**How to complete this task:**
In the entries that follow, the line with "results := l;" opens the range and the line with "omap (λ r, getItemById (meta r))" closes it; repeat that range exactly, both lines included.

**Supplied material:**
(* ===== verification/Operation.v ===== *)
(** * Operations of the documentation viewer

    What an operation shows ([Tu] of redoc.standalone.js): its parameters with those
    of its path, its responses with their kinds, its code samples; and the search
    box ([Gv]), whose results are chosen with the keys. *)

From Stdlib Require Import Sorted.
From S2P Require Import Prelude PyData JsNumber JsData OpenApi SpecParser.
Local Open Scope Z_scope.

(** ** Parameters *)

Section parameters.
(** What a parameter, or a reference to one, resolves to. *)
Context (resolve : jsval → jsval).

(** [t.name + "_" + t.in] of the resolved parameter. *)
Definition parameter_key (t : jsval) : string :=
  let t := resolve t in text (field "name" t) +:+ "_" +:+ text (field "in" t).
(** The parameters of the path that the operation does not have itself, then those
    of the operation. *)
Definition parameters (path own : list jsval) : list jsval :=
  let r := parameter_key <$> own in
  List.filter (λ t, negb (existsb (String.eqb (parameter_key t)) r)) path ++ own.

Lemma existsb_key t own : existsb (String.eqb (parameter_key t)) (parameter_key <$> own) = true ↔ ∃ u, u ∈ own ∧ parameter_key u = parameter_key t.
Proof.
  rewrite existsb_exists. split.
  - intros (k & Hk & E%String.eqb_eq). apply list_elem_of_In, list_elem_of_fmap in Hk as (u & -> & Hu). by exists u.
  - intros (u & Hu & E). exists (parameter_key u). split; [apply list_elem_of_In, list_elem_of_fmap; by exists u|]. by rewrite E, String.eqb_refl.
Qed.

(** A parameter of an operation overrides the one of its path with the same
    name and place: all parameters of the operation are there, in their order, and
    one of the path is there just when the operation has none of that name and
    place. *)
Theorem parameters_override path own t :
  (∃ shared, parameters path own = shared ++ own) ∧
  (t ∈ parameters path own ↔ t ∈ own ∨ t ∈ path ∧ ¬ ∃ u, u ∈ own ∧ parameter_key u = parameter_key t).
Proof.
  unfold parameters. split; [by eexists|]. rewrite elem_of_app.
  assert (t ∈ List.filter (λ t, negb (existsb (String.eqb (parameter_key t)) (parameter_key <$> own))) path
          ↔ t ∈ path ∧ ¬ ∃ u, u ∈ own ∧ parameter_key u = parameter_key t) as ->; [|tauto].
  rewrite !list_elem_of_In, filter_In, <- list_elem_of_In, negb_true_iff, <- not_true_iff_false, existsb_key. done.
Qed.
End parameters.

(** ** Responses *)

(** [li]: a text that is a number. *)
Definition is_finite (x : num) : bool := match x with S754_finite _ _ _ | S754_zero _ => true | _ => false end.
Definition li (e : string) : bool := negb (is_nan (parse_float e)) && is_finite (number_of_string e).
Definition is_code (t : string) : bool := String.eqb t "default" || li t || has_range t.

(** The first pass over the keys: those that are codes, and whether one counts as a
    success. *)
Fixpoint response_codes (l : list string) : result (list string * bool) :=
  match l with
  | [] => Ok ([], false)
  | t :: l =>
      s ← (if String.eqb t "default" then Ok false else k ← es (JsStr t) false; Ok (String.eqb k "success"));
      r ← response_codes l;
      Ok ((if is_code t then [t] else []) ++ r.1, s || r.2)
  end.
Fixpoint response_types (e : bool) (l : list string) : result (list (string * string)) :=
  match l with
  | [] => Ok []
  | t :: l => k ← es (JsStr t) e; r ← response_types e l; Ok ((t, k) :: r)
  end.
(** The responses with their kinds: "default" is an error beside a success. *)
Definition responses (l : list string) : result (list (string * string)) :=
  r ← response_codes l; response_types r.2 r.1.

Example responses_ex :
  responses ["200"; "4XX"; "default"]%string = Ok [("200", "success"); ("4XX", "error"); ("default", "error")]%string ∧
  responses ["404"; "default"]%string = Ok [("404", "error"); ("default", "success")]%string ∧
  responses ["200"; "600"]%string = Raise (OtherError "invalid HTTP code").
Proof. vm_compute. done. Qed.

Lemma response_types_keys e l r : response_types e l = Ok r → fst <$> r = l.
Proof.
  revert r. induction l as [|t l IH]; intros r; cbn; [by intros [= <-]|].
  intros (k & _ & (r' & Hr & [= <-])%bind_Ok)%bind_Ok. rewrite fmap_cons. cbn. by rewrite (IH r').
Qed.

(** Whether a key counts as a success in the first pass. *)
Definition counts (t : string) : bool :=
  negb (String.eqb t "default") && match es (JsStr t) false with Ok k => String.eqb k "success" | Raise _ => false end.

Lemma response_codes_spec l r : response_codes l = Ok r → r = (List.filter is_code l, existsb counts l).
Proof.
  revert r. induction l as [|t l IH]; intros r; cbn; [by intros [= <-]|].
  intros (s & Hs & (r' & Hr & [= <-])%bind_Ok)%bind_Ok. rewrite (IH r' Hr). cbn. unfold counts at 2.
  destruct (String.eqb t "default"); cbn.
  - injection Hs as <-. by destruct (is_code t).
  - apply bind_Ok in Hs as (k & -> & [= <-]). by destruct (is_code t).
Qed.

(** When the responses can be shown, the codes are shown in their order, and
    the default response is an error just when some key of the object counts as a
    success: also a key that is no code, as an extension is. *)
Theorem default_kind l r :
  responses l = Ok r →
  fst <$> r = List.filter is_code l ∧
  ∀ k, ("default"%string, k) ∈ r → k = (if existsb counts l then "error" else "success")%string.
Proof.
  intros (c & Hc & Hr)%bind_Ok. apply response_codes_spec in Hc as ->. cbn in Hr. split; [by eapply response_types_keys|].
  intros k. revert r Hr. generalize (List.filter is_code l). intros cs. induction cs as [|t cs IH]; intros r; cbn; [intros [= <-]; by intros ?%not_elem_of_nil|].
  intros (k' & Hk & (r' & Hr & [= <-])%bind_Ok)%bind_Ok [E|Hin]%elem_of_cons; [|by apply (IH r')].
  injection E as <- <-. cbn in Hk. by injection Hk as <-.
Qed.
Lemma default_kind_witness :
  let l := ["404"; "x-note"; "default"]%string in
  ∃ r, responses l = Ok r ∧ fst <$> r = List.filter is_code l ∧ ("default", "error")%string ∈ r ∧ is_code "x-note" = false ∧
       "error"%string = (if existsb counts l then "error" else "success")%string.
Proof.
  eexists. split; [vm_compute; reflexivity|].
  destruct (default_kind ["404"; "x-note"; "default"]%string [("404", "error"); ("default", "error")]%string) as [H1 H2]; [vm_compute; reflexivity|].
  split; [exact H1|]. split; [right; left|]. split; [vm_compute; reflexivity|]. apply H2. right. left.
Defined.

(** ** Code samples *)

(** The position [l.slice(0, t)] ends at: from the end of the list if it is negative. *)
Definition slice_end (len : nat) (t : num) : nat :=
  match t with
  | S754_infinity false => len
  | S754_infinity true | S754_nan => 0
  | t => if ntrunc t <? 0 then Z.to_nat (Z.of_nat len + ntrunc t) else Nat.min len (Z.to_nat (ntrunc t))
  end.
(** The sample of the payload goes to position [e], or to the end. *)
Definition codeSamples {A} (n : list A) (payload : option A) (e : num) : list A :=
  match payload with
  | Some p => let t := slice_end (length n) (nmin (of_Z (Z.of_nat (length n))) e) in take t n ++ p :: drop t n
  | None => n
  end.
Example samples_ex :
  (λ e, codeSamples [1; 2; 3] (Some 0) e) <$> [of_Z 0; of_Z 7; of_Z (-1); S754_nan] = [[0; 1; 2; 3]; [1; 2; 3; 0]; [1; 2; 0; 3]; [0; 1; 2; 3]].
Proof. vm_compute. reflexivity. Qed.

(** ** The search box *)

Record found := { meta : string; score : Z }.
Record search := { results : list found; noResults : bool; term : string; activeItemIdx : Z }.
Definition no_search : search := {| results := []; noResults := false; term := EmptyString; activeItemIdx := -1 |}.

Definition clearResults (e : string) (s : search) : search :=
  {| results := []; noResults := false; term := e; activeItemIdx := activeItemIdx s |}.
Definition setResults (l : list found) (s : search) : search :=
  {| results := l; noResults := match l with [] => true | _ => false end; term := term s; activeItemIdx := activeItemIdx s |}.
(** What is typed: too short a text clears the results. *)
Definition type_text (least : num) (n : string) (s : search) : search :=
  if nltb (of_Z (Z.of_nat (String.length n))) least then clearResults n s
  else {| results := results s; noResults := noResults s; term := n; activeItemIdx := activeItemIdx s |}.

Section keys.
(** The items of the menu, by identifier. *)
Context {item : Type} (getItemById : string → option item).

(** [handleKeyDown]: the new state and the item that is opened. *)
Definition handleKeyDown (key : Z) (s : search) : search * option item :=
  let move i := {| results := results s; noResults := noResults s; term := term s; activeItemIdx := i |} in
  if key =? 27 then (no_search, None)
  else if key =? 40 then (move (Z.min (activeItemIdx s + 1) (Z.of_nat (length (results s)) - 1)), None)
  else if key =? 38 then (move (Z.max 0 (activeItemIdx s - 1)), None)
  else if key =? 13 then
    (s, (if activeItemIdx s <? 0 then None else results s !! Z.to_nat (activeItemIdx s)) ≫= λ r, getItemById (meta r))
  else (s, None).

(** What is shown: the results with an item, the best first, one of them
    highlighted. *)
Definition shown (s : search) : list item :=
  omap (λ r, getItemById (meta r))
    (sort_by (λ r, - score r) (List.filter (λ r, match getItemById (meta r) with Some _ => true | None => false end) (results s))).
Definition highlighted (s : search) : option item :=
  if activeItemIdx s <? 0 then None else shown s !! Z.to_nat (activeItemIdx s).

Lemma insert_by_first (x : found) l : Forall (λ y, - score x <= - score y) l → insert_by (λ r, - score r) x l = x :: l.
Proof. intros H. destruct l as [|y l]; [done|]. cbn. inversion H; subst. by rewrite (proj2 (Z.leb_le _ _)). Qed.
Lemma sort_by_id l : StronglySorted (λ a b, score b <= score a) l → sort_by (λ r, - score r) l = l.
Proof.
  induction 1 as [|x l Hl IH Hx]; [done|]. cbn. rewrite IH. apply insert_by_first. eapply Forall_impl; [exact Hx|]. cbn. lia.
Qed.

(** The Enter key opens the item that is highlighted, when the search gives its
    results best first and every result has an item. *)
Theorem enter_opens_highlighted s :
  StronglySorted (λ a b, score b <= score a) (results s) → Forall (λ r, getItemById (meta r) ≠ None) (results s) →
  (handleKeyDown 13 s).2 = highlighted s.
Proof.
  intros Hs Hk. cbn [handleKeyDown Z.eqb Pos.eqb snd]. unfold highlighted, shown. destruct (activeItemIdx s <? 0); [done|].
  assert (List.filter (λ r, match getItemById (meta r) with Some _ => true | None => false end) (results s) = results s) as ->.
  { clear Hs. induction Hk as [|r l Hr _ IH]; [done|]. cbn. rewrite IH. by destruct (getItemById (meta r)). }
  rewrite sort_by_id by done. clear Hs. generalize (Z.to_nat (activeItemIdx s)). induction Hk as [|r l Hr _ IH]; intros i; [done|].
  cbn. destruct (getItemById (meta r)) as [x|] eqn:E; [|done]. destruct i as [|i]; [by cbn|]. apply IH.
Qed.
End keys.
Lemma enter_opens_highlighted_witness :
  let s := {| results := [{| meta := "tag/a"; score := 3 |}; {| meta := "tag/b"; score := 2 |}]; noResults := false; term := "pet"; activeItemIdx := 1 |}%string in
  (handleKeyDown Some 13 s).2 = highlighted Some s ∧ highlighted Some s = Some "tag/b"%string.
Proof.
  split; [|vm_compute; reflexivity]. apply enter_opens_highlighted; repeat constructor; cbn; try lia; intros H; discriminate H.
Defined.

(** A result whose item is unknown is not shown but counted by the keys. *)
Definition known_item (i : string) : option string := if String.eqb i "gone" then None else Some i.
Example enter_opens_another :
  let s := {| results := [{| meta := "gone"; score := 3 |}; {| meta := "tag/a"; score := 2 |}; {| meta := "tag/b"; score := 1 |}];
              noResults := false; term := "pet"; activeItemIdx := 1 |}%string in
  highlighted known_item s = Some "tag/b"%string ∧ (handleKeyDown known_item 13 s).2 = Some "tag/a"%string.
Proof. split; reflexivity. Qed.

**Written response:**
  {| results := l; noResults := match l with [] => true | _ => false end; term := term s; activeItemIdx := activeItemIdx s |}.
(** What is typed: too short a text clears the results. *)
Definition type_text (least : num) (n : string) (s : search) : search :=
  if nltb (of_Z (Z.of_nat (String.length n))) least then clearResults n s
  else {| results := results s; noResults := noResults s; term := n; activeItemIdx := activeItemIdx s |}.

Section keys.
(** The items of the menu, by identifier. *)
Context {item : Type} (getItemById : string → option item).

(** [handleKeyDown]: the new state and the item that is opened. *)
Definition handleKeyDown (key : Z) (s : search) : search * option item :=
  let move i := {| results := results s; noResults := noResults s; term := term s; activeItemIdx := i |} in
  if key =? 27 then (no_search, None)
  else if key =? 40 then (move (Z.min (activeItemIdx s + 1) (Z.of_nat (length (results s)) - 1)), None)
  else if key =? 38 then (move (Z.max 0 (activeItemIdx s - 1)), None)
  else if key =? 13 then
    (s, (if activeItemIdx s <? 0 then None else results s !! Z.to_nat (activeItemIdx s)) ≫= λ r, getItemById (meta r))
  else (s, None).

(** What is shown: the results with an item, the best first, one of them
    highlighted. *)
Definition shown (s : search) : list item :=
  omap (λ r, getItemById (meta r))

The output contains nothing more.